Where Brisbane Stands Heading into 2025
Greater Brisbane's median house price has consolidated after the 2021–2023 growth period. Values in the inner and middle rings have held firm. The growth story has shifted to the growth corridors — Logan, Ipswich, Moreton Bay — where affordability is drawing buyers priced out of the inner city.
The Brisbane 2032 Olympics remains a long-term demand catalyst — infrastructure investment continues, and the areas within range of Olympic venues are attracting sustained interest. Woolloongabba, Hamilton, and the Northshore precinct are the obvious beneficiaries, but the ripple effect is being felt across the broader market.
Key Drivers of Brisbane Property Value in 2025
- Population growth: South-East Queensland remains the fastest-growing major metro in Australia. Brisbane specifically is absorbing significant interstate and international migration.
- Infrastructure: CrossRiver Rail, Olympic infrastructure spend, and road corridor upgrades are reshaping accessibility and therefore value across multiple suburbs.
- Affordability differential: Brisbane still offers meaningful value relative to Sydney and Melbourne at comparable property types — driving both owner-occupier and investor demand.
- Rental yields: Brisbane yields have improved over the past two years, making the market attractive for both buy-and-hold and renovate-and-sell strategies.
Suburbs Worth Watching
The best-performing Brisbane suburb categories in the current cycle:
Inner-ring established
Paddington, Bardon, Windsor, Kedron — established infrastructure, limited supply, consistent owner-occupier demand.
Middle-ring value
Chermside, Aspley, Stafford, Keperra — affordable relative to inner suburbs with strong rental demand. These areas suit renovation-led value-add strategies.
Growth corridors
Caboolture South, North Lakes, Springfield, and the Logan corridor — high population growth, new infrastructure, buyer demand outpacing supply in some pockets.
What This Means for Property Owners
If you own property in Greater Brisbane in 2025, the question isn't whether demand exists — it's whether you're positioned to capture the full value from that demand. A property in poor presentation, in a suburb with high buyer competition, will consistently underperform relative to what it would achieve with targeted preparation.
Eleva Property works specifically in this gap — identifying Brisbane properties where a joint venture renovation or property reset will meaningfully improve the sale outcome, funding the work, and sharing the upside. The model works when the gap between the current "as is" value and the post-renovation value is significant enough to justify the structure.
Is Now a Good Time to Sell in Brisbane?
For most property types in Greater Brisbane, the current window is favourable: buyer activity is solid, interest rates have stabilised, and competition among sellers is moderate. The risk for owners who wait is that conditions can shift — and the preparation phase takes time regardless of when you decide to move.

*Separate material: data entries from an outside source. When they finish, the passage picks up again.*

(* ===== verification/CheckerQueue.v ===== *)
(** The queue of the offline checker: every inode of the bitmap is visited, the
    loop ends, and a scan without issues is described by the inodes it visited. *)
From S2P Require Import Prelude Codec OndiskFormat OndiskFormatProofs OndiskJournal Disk JournalImage BitmapAllocator.
From S2P Require Import ImageReader ImageReaderProofs ReaderTheorems FileMutation ConsistentImage PlanProofs.
From S2P Require Import FileMutationProofs FileSystem CheckReport CheckerGraph Checker CheckerPointers.
From S2P Require Import CheckerDirectories CheckerScan.
Open Scope Z_scope.
Open Scope io_scope.

Section queue.
Context (strerror : errno -> bytes) (r : ImageReader) (d : image).
Abbreviation sb := (rd_superblock r).
Abbreviation ibm := (inode_bitmap_ r).
Abbreviation bbm := (block_bitmap_ r).
Abbreviation rt := (root_inode sb).
Context (Hv : view_ok r d) (Hlay : layout sb).

(** ** The inodes in the queue at the start *)
Definition queued (L : list Z) (issues : list CheckIssue) : scan :=
  on_queue (fun _ => L) (on_physical (fun _ => list_to_set L) (first_scan issues)).

Lemma enqueue_queued n L issues : enqueue_physical_scan n (queued L issues) = queued (if bool_decide (n ∈ L) then L else L ++ [n]) issues.
Proof.
  unfold enqueue_physical_scan. change (physical_scan (queued L issues)) with (list_to_set L : gset Z).
  rewrite (bool_decide_ext (n ∈ (list_to_set L : gset Z)) (n ∈ L)) by apply elem_of_list_to_set.
  case_bool_decide; [done|]. unfold queued, on_queue, on_physical. scan_fields. f_equal. rewrite list_to_set_app_L. cbn. set_solver.
Qed.

Lemma foldl_same_in {A S} (f g : S -> A -> S) l : (forall s x, x ∈ l -> f s x = g s x) -> forall s, foldl f s l = foldl g s l.
Proof.
  induction l as [|x l IH]; intros H s; cbn [foldl]; [done|]. rewrite H by by left. apply IH. intros s' y Hy. apply H. by right.
Qed.

Lemma queue_inodes_spec issues : total_inodes sb < 4294967295 -> exists L, queue_inodes sb ibm (first_scan issues) = Some (queued L issues) /\ NoDup L /\
  forall n, n ∈ L <-> n = rt \/ (1 <= n <= total_inodes sb /\ TestBit ibm (n - 1) = true).
Proof.
  assert (forall ns L, NoDup L -> exists L', foldl (fun s n => if BitmapBit ibm (n - 1) then enqueue_physical_scan n s else s) (queued L issues) ns = queued L' issues /\
    NoDup L' /\ forall n, n ∈ L' <-> n ∈ L \/ (n ∈ ns /\ TestBit ibm (n - 1) = true)) as Hfold.
  { induction ns as [|x ns IH]; intros L HL; cbn [foldl].
    - exists L. split; [done|]. split; [done|]. intros n. split; [by left|]. by intros [|[?%not_elem_of_nil _]].
    - unfold BitmapBit at 2. destruct (TestBit ibm (x - 1)) eqn:Ex.
      + rewrite enqueue_queued. destruct (IH (if bool_decide (x ∈ L) then L else L ++ [x])) as (L' & E & H1 & H2).
        { case_bool_decide; [done|]. apply NoDup_app. split; [done|]. split; [set_solver|apply NoDup_singleton]. }
        exists L'. split; [exact E|]. split; [done|]. intros n. rewrite H2, elem_of_cons. case_bool_decide as Hx; [|rewrite elem_of_app, list_elem_of_singleton];
          destruct (decide (n = x)) as [->|]; tauto.
      + destruct (IH L HL) as (L' & E & H1 & H2). exists L'. split; [exact E|]. split; [done|]. intros n. rewrite H2, elem_of_cons.
        destruct (decide (n = x)) as [->|]; [|tauto]. rewrite Ex. split; [intros [?|[_ ?]]; [by left|done]|]. intros [?|[_ ?]]; [by left|done]. }
  intros Hsmall. assert (forall s, foldl (fun s n => if BitmapBit ibm (wrap32 (n - 1)) then enqueue_physical_scan n s else s) s (seqZ 1 (total_inodes sb)) =
    foldl (fun s n => if BitmapBit ibm (n - 1) then enqueue_physical_scan n s else s) s (seqZ 1 (total_inodes sb))) as Heq.
  { intros s. apply foldl_same_in. intros s' n Hn%elem_of_seqZ. by rewrite wrap32_small by word. }
  unfold queue_inodes. rewrite for_inodes_ends by (pose proof (lay_root _ Hlay); lia). rewrite Heq. change (first_scan issues) with (queued [] issues) at 1. rewrite enqueue_queued.
  rewrite bool_decide_eq_false_2 by apply not_elem_of_nil. destruct (Hfold (seqZ 1 (total_inodes sb)) ([] ++ [rt]) (NoDup_singleton _)) as (L & E & H1 & H2).
  exists L. split; [by f_equal|]. split; [done|]. intros n. rewrite H2. cbn [app]. rewrite list_elem_of_singleton, elem_of_seqZ.
  assert (1 <= n < 1 + total_inodes sb <-> 1 <= n <= total_inodes sb) as -> by lia. done.
Qed.

(** ** What a scan without issues knows *)
Definition blocks_of (fs : list found) : list Z := concat (map (fun f => owned d (fd_inode f)) fs).
Definition entries_of (fs : list found) : list (Z * DirectoryEntry) := concat (map (fun f => map (pair (fd_number f)) (fd_entries f)) fs).

#[export] Instance blocks_of_perm : Proper ((≡ₚ) ==> (≡ₚ)) blocks_of.
Proof.
  intros fs gs H. unfold blocks_of. induction H as [|f fs gs _ IH|f g fs|fs gs hs _ IH1 _ IH2]; cbn [map concat]; [done|by rewrite IH| |by etransitivity].
  rewrite !app_assoc. by rewrite (Permutation_app_comm (owned d (fd_inode f))).
Qed.
(* ===== verification/CheckerConclusions.v ===== *)
(** What the offline checker concludes from a scan without issues: each of its
    later checks is silent exactly if the property it looks for holds. *)
From stdpp Require Import relations.
From S2P Require Import Prelude Codec OndiskFormat OndiskFormatProofs OndiskJournal Disk JournalImage BitmapAllocator.
From S2P Require Import ImageReader ImageReaderProofs ReaderTheorems FileMutation ConsistentImage PlanProofs.
From S2P Require Import FileMutationProofs FileSystem CheckReport CheckerGraph Checker CheckerPointers.
From S2P Require Import CheckerDirectories CheckerScan CheckerQueue.
Open Scope Z_scope.
Open Scope io_scope.

(** * Counting *)
Definition times (n : Z) (l : list Z) : nat := length (filter (fun x => x = n) l).

Lemma times_cons n x l : times n (x :: l) = ((if decide (x = n) then 1 else 0) + times n l)%nat.
Proof. unfold times. rewrite filter_cons. by case_decide. Qed.

Lemma times_pos n l : (1 <= times n l)%nat <-> n ∈ l.
Proof.
  induction l as [|x l IH]; [cbn; set_solver by lia|]. rewrite times_cons, elem_of_cons. case_decide as E.
  - split; [by left|lia].
  - rewrite <- IH. cbn. split; [by right|]. intros [?|?]; [congruence|done].
Qed.

Lemma times_once l : NoDup l <-> forall n, (times n l <= 1)%nat.
Proof.
  induction l as [|x l IH]; [split; [intros _ n; cbn; lia|constructor]|]. rewrite NoDup_cons, IH. setoid_rewrite times_cons. split.
  - intros [Hx Hl] n. specialize (Hl n). case_decide as E; [|lia]. subst n. rewrite <- times_pos in Hx. lia.
  - intros H. split; [|intros n; specialize (H n); lia]. rewrite <- times_pos. specialize (H x). rewrite decide_True in H by done. lia.
Qed.

Lemma map_nil {A B} (f : A -> B) l : map f l = [] <-> l = [].
Proof. by destruct l. Qed.

Lemma filter_none {A} (P : A -> Prop) {Pd : forall x, Decision (P x)} l : filter P l = [] <-> forall x, x ∈ l -> ~ P x.
Proof.
  split.
  - intros E x Hx Hp. apply (not_elem_of_nil x). rewrite <- E. by apply list_elem_of_filter.
  - intros H. apply elem_of_nil_inv. intros x [Hp Hx]%list_elem_of_filter. by apply (H x).
Qed.

Lemma concat_map_nil {A B} (f : A -> list B) l : concat (map f l) = [] <-> forall x, x ∈ l -> f x = [].
Proof.
  induction l as [|x l IH]; [split; [intros _ x Hx; by apply elem_of_nil in Hx|done]|]. cbn [map concat]. split.
  - intros [E1 E2]%app_nil y [->|Hy]%elem_of_cons; [done|]. by apply IH.
  - intros H. rewrite (H x) by left. apply IH. intros y Hy. apply H. by right.
Qed.

Lemma count_up_spec n m k : default 0 (count_up n m !! k) = default 0 (m !! k) + (if decide (n = k) then 1 else 0).
Proof. unfold count_up. rewrite lookup_insert. case_decide; [by subst|lia]. Qed.

(** * The loop over the entries *)
Definition child_dirs (s : scan) (n : Z) (l : list (Z * DirectoryEntry)) : nat :=
  length (filter (fun pe => pe.1 = n /\ is_decoded_directory s (de_inode pe.2) = true) l).

Lemma count_links_fold sb s obs : Forall (fun o => is_Some (decoded_inodes s !! de_inode (ob_entry o))) obs -> forall c,
  let c' := foldl (count_entry sb s) c obs in let l := map (fun o => (ob_parent_inode_number o, ob_entry o)) obs in
  (forall n, default 0 (lc_references c' !! n) = default 0 (lc_references c !! n) + Z.of_nat (times n (map (fun pe => de_inode pe.2) l))) /\
  (forall n, default 0 (lc_children c' !! n) = default 0 (lc_children c !! n) + Z.of_nat (child_dirs s n l)) /\
  lc_complete c' = lc_complete c /\
  (lc_issues c' = [] <-> lc_issues c = [] /\ forall pe, pe ∈ l -> de_inode pe.2 <> root_inode sb).
Proof.
  intros Hobs. induction Hobs as [|o obs [child Hch] _ IH]; intros c; cbv zeta; cbn [foldl map].
  { split; [intros n; cbn; lia|]. split; [intros n; cbn; lia|]. split; [done|]. split; [|by intros [? _]]. intros H. split; [done|]. by intros pe ?%not_elem_of_nil. }
  destruct (IH (count_entry sb s c o)) as (H1 & H2 & H3 & H4). unfold count_entry in *. rewrite Hch in *. cbn [lc_references lc_children lc_complete lc_issues] in *.
  split; [|split; [|split]].
  - intros n. rewrite H1, count_up_spec, times_cons. cbn [snd]. case_decide; lia.
  - intros n. rewrite H2. unfold child_dirs. rewrite filter_cons. cbn [fst snd].
    assert (is_decoded_directory s (de_inode (ob_entry o)) = S_ISDIR (mode child)) as -> by (unfold is_decoded_directory; by rewrite Hch).
    destruct (S_ISDIR (mode child)).
    + rewrite count_up_spec. case_decide as E1; [rewrite decide_True by done|rewrite decide_False by tauto]; cbn [length]; lia.
    + rewrite decide_False by (by intros [_ ?]). lia.
  - done.
  - rewrite H4, app_nil. setoid_rewrite elem_of_cons. destruct (Z.eqb_spec (de_inode (ob_entry o)) (root_inode sb)) as [E|E].
    + split; [by intros [[_ ?] _]|]. intros [_ H]. exfalso. by apply (H _ (or_introl eq_refl)).
    + split; [intros [[H _] Hl]|intros [H Hl]; split; [done|]]; [split; [done|]; intros pe [->|Hp]; [done|by apply Hl]|]. intros pe Hp. apply Hl. by right.
Qed.

Section conclusions.
Context (r : ImageReader) (d : image).
Abbreviation sb := (rd_superblock r).
Abbreviation ibm := (inode_bitmap_ r).
Abbreviation bbm := (block_bitmap_ r).
Abbreviation rt := (root_inode sb).
Context (Hv : view_ok r d) (Hlay : layout sb) (fs : list found) (s : scan) (Hc : covers r d fs) (Hs : scanned r d fs s).

Lemma found_of n : allocated r n -> exists f, f ∈ fs /\ fd_number f = n.
Proof. intros Hn. destruct Hc as (_ & Hall & _). apply Hall, list_elem_of_fmap in Hn as (f & -> & Hf). by exists f. Qed.

Lemma found_fine f : f ∈ fs -> inode_fine r d f.
Proof. intros Hf. destruct Hc as (_ & _ & H & _). rewrite Forall_forall in H. by apply H. Qed.

Lemma found_unique f g : f ∈ fs -> g ∈ fs -> fd_number f = fd_number g -> f = g.
Proof. intros Hf Hg. apply (fine_number r d); by apply found_fine. Qed.

Lemma found_decoded f : f ∈ fs -> decoded_inodes s !! fd_number f = Some (fd_inode f).
Proof. intros Hf. apply (sn_decoded _ _ _ _ Hs). by exists f. Qed.

Lemma found_directory f : f ∈ fs -> is_decoded_directory s (fd_number f) = S_ISDIR (mode (fd_inode f)).
Proof. intros Hf. unfold is_decoded_directory. by rewrite (found_decoded f Hf). Qed.

Lemma tiling_positive b es : bytes_ok b -> record_tiling b es -> Forall (fun e => 1 <= de_inode e) (filter active_entry es).
Proof.
  intros Hb H. induction H as [|rest e es _ E _ IH]; [constructor|]. pose proof (decoded_bytes rest e Hb E).
  assert (bytes_ok (drop (Z.to_nat (record_length e)) rest)) as Hd by (by apply Forall_drop). rewrite filter_cons. case_decide as Ha; [|by apply IH].
  constructor; [unfold active_entry in Ha; lia|by apply IH].
Qed.

Lemma entries_in p e : (p, e) ∈ entries_of fs <-> exists f, f ∈ fs /\ fd_number f = p /\ e ∈ fd_entries f.
Proof.
  unfold entries_of. rewrite list_elem_of_In, in_concat. setoid_rewrite in_map_iff. split.
  - intros (l & (f & <- & Hf) & (e' & [= <- <-] & He)%in_map_iff). exists f. by rewrite !list_elem_of_In.
  - intros (f & Hf & <- & He). eexists. rewrite !list_elem_of_In in *. split; [by exists f|]. apply in_map_iff. by exists e.
Qed.
Lemma execute_read_outcome ch r s s' r' recorded asked st : rx_response r = new_read_response -> rx_attachment r = [] ->
  execute_read size ch r s = (s', r', recorded, asked) ->
  (asked = [] /\ refused_context st (ReadOf r')) \/ executed_context (ReadOf r') asked.
Proof.
  intros Hr Ha E. unfold execute_read in E. destruct (ch_throw ch) as [what|].
  { injection E as _ <- _ <-. left. split; [done|]. by apply refused_read. }
  right.
  assert (forall r0 result, rx_response r0 = new_read_response ->
    read_mapped (read_response (MapReadResult result (ch_detail ch)) (read_noted false r0)) result) as Hmap.
  { intros r0 result H0. exists (ch_detail ch). cbn. by rewrite H0. }
  destruct (rx_kind r) eqn:Ek; [destruct (with_backend _ _ _ _) as [s1 [[payload stat]|er]]|destruct (with_backend _ _ _ _) as [s1 result]];
    destruct (ch_throw_after ch) as [[late what]|]; injection E as _ <- _ <-;
    unfold executed_context; cbn [rx_kind rx_key read_response read_attached read_noted]; rewrite Ek; eexists; (split; [reflexivity|]);
    (split; [cbn; by rewrite ?Ha|]); first [exact (Hmap _ _ Hr)|exact (Hmap (read_attached _ _) _ Hr)|exact eq_refl].
Qed.

Lemma task_done n c x : done_at c = (false, true, n) -> done_at (CompletionRun (with_context x c)) = (false, false, S n) /\
  cl_failed (CompletionRun (with_context x c)) = cl_failed c /\ cl_context (CompletionRun (with_context x c)) = x.
Proof. intros [= Hg Hcm Hr]. unfold done_at, CompletionRun. cbn. rewrite Hcm. cbn. by rewrite Hg, Hr. Qed.

(** A callback answers its call. *)
Lemma answered_task st n c x log : done_at c = (false, true, 0%nat) -> cl_failed c = None ->
  (log = [] /\ refused_context st x) \/ executed_context x log ->
  stage st (CompletionRun (with_context x c)) (thread_counts n Returned) log.
Proof.
  intros Hd Hf Hx. destruct (task_done _ c x Hd) as (H1 & H2 & H3). apply stage_answered; [done|]. right. rewrite H2, H3. auto.
Qed.

Lemma finish_active run ch t c s t' s' more : active t = true -> finish_task size run ch t c s = (t', s', more) ->
  t' = mkTask (t_id t) (byte_lease t) false /\ more = true /\ sv_limiter s' = sv_limiter s /\
  sv_write_queue s' = sv_write_queue s /\ sv_read_queue s' = sv_read_queue s.
Proof.
  intros Ha E. unfold finish_task, FinishBegin in E. rewrite Ha in E. destruct run.
  - destruct (execute _ _ _ _) as [[[b x] recorded] asked]. by injection E as <- <- <-.
  - by injection E as <- <- <-.
Qed.
Lemma read_executed_means stopping r log :
  executed_context EVP_DigestInit_ex EVP_DigestUpdate EVP_DigestFinal_ex EVP_Digest (ReadOf r) log -> read_status_means stopping r log.
Proof.
  unfold executed_context. destruct (rx_kind r) eqn:Ek.
  - intros (result & -> & Ha & Hm). eapply (read_mapped_means _ _ _ result); rewrite ?Ek; done.
  - intros (result & -> & Ha & Hm).
    apply (read_mapped_means _ _ _ (match result with Ok stat => Ok ([], stat) | Err er => Err er end)); rewrite ?Ek; by destruct result.
Qed.

(** C7. Every call is answered at most once, and the answer is true. In every state
    any interleaving reaches: done of a call has run at most once, and before it
    ran nothing was asked of the backend. The status of an answered call says what
    became of it. PutObject: OK only if the backend was asked exactly once, with
    the payload whose digest the request carried and the fingerprint of the
    request, and committed it under the version in the response; the statuses for
    an existing object, a wrong version, a missing object only for a refusal of the
    backend that changed nothing; "unknown", "Request-ID conflict" and "ledger full"
    only for that answer of the backend; invalid, overloaded and stopping only if
    the backend never heard of the call, "invalid" only for an unacceptable request
    and "stopping" only after Shutdown was called; "storage error" only if the
    backend never heard of the call or refused it for another reason and changed
    nothing, or if an exception was thrown after the backend had answered (then the
    request may have been committed). GetObject and StatObject: OK only with what
    the backend answered, "not found" only for ENOENT, "storage error" only without
    a request to the backend, for another error, or after such an exception. *)
Theorem answers_are_true b o sv n c :
  u64 (max_inflight_bytes o) -> rtc step (new_service b o) sv -> sv_calls (sv_shared sv) !! n = Some c ->
  let log := entries n (sv_executed (sv_shared sv)) in
  let stopping := sv_stopping (sv_shared sv) in
  (cl_runs c <= 1)%nat /\ (cl_runs c = 0%nat -> log = []) /\
  (cl_runs c = 1%nat ->
    match cl_failed c, cl_context c with
    | Some er, _ => er = EINVAL /\ cl_arguments c = false /\ log = []
    | None, PutOf p => put_status_means stopping p log
    | None, ReadOf r => read_status_means stopping r log
    end).
Proof.
  intros Hu H Hc log stopping. destruct (reachable_answer b o sv n c Hu H Hc) as [[Hr Hl]|[Hr Ha]]; rewrite Hr.
  - conj_split; [lia|done|lia].
  - conj_split; [lia|lia|]. intros _. fold log stopping in Ha. destruct Ha as [(-> & Harg & Hl)|(-> & Ha)]; [done|].
    destruct (cl_context c) as [p|r].
    + destruct Ha as [[-> (status & detail & E & Hs)]|(Hcap & result & m & -> & Hm)]; [by eapply put_refused_means|by apply put_mapped_means].
    + destruct Ha as [[-> (_ & status & detail & E & Hs)]|He]; [|by apply read_executed_means].
      unfold read_status_means. rewrite E. destruct status; cbn in *; first [by split|by left|done].
Qed.

(** * The backend under the service *)
(** Executing a task asks the backend nothing, or serves one request. *)
Definition serves_one (ch : choice) (s s' : backend_state) (asked : list (request * response)) : Prop :=
  (asked = [] /\ s' = s) \/ exists q resp e', asked = [(q, resp)] /\
    serve (ch_oom ch) q (s.1, mkEnv s.2 size (ch_script ch) []) = ((s'.1, e'), resp) /\ s'.2 = disk e'.

Lemma execute_put_serves ch p s s' p' recorded asked : execute_put size ch p s = (s', p', recorded, asked) -> serves_one ch s s' asked.
Proof.
  unfold execute_put. destruct (ch_throw ch); [intros [= <- _ _ <-]; by left|]. destruct (ch_short ch); [intros [= <- _ _ <-]; by left|].
  intros E. right. unfold with_backend in E. destruct (rq_precondition (px_request p)).
  2: destruct (PutIfAbsentIdempotent _ _ _ _ _ _) as [[b e] [result m]] eqn:Er; destruct (ch_throw_after ch) as [[late what]|]; injection E as <- _ _ <-;
     exists (PutOnce (rq_key (px_request p)) (concat (px_attachment p)) (rq_timestamp_ns (px_request p)) (px_identity p)), (Settled result m), e.
  1,4: destruct (ReplaceIfVersionIdempotent _ _ _ _ _ _ _) as [[b e] [result m]] eqn:Er; destruct (ch_throw_after ch) as [[late what]|]; injection E as <- _ _ <-;
     exists (ReplaceOnce (rq_key (px_request p)) (expected_of (px_request p)) (concat (px_attachment p)) (rq_timestamp_ns (px_request p)) (px_identity p)), (Settled result m), e.
  all: conj_split; [done| |done]; cbn [serve fst snd]; by rewrite Er.
Qed.
(** An argument before "--". *)
Inductive argument_kind (argument : bytes) : Prop :=
| argument_json : argument = text "--json" -> argument_kind argument
| argument_end : argument = text "--" -> argument_kind argument
| argument_help : argument = text "--help" \/ argument = text "-h" -> argument_kind argument
| argument_path : plain_path argument -> argument_kind argument
| argument_bad :
    (forall size json path rest, parse_arguments size json false path (argument :: rest) = inl usage_error) -> argument_kind argument.

Lemma parse_path size json path p rest : plain_path p -> parse_arguments size json false path (p :: rest) =
  if bool_decide (path = []) then parse_arguments size json false p rest else inl usage_error.
Proof.
  intros [Hne Hd]. assert (forall s, head (text s) = Some 45 -> p <> text s) as Hs by (intros s E ->; done).
  cbn [parse_arguments negb andb]. rewrite (bool_decide_false (_ \/ _)) by (intros [H|H]; by eapply Hs in H).
  rewrite !(bool_decide_false (p = text _)) by by apply Hs. rewrite (bool_decide_false (head p = _)), (bool_decide_false (p = [])) by done.
  by case_bool_decide.
Qed.

Lemma argument_cases argument : argument_kind argument.
Proof.
  destruct (decide (argument = text "--json")); [by apply argument_json|]. destruct (decide (argument = text "--")); [by apply argument_end|].
  destruct (decide (argument = text "--help" \/ argument = text "-h")); [by apply argument_help|].
  destruct (decide (argument = [])) as [->|Hne]; [|destruct (decide (head argument = Some 45)) as [Hd|Hd]; [|by apply argument_path]].
  - apply argument_bad. intros. cbn. by destruct path.
  - apply argument_bad. intros. cbn [parse_arguments negb andb]. rewrite (bool_decide_false (_ \/ _)), !(bool_decide_false (argument = text _)) by done.
    by rewrite bool_decide_true.
Qed.

(** After the path. *)
Definition tail_form (json json' : bool) (l : list bytes) : Prop :=
  json' = json /\ (l = [] \/ l = [text "--"]) \/
  json = false /\ json' = true /\ (l = [text "--json"] \/ l = [text "--json"; text "--"]).

Lemma parse_help size json path argument rest : argument = text "--help" \/ argument = text "-h" ->
  parse_arguments size json false path (argument :: rest) = inl (if (size =? 1)%nat then mkProcess kEufsckExitHealthy PrintUsage [] else usage_error).
Proof. intros [ -> | -> ]; cbn; by destruct (size =? 1)%nat. Qed.

Lemma parse_json_flag size json path rest : parse_arguments size json false path (text "--json" :: rest) =
  if json then inl usage_error else parse_arguments size true false path rest.
Proof. reflexivity. Qed.

Lemma parse_end size json path rest : parse_arguments size json false path (text "--" :: rest) = parse_arguments size json true path rest.
Proof. reflexivity. Qed.

Lemma parse_after_path size json p l json' p' : plain_path p -> parse_arguments size json false p l = inr (json', p') ->
  p' = p /\ tail_form json json' l.
Proof.
  intros Hp. revert json. induction l as [|a l IH]; intros json H.
  { destruct Hp as [Hp _], p; [done|]. cbn in H. injection H as -> ->. by split; [|left; eauto]. }
  destruct (argument_cases a) as [Ej|Ee|Hh|Ha|Hbad]; [subst a|subst a|..].
  - rewrite parse_json_flag in H. destruct json; [done|]. destruct (IH true H) as [-> [[-> [ -> | -> ]]|[? _]]]; [..|done]; (split; [done|right; eauto]).
  - rewrite parse_end, parse_positional in H. destruct Hp as [Hp _], p; [done|]. destruct l; [|done]. injection H as -> ->. split; [done|left; eauto].
  - by rewrite parse_help in H.
  - rewrite parse_path, bool_decide_false in H by (done || apply Hp). done.
  - by rewrite Hbad in H.
Qed.

Lemma parse_before_path size json l json' p' : parse_arguments size json false [] l = inr (json', p') ->
  (exists t, l = p' :: t /\ plain_path p' /\ tail_form json json' t) \/ (p' <> [] /\ json' = json /\ l = [text "--"; p']) \/
  (exists t, l = text "--json" :: t /\ json = false /\ parse_arguments size true false [] t = inr (json', p')).
Proof.
  intros H. destruct l as [|a l]; [done|]. destruct (argument_cases a) as [Ej|Ee|Hh|Ha|Hbad]; [subst a|subst a|..].
  - rewrite parse_json_flag in H. destruct json; [done|]. right. right. eauto.
  - rewrite parse_end, parse_positional in H. destruct l as [|p [|]]; [done| |done]. case_bool_decide; [done|]. injection H as -> ->. right. left. eauto.
  - by rewrite parse_help in H.
  - rewrite parse_path, bool_decide_true in H by done. destruct (parse_after_path _ _ _ _ _ _ Ha H) as [-> Ht]. left. eauto.
  - by rewrite Hbad in H.
Qed.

The better question is: what is your property actually worth with optimal presentation and the right buyer strategy? That's different from "is now a good time" — it's a specific assessment of your specific property and situation.
Common Questions
Is Brisbane still growing in 2025?
Yes — Brisbane's fundamentals remain strong: population growth, infrastructure spend, lifestyle demand, and an affordability advantage relative to Sydney and Melbourne. The rate of growth has moderated from the 2021–2022 peak, but the underlying demand drivers are intact.
What types of Brisbane properties perform best in the current market?
Properties with renovation potential in the middle-ring suburbs consistently offer the strongest uplift opportunity — the gap between "as is" and "renovated" price is largest where presentation is worst. Inner-ring properties have less upside variance; growth corridor properties offer strong yield but different risk profiles.
How does Eleva Property identify the right Brisbane properties?
We assess based on: current market value vs. renovation-ready value, suburb demand profile, property condition, and likely buyer profile. If the renovation uplift justifies the capital investment, we'll propose a structure. If it doesn't, we'll tell you directly.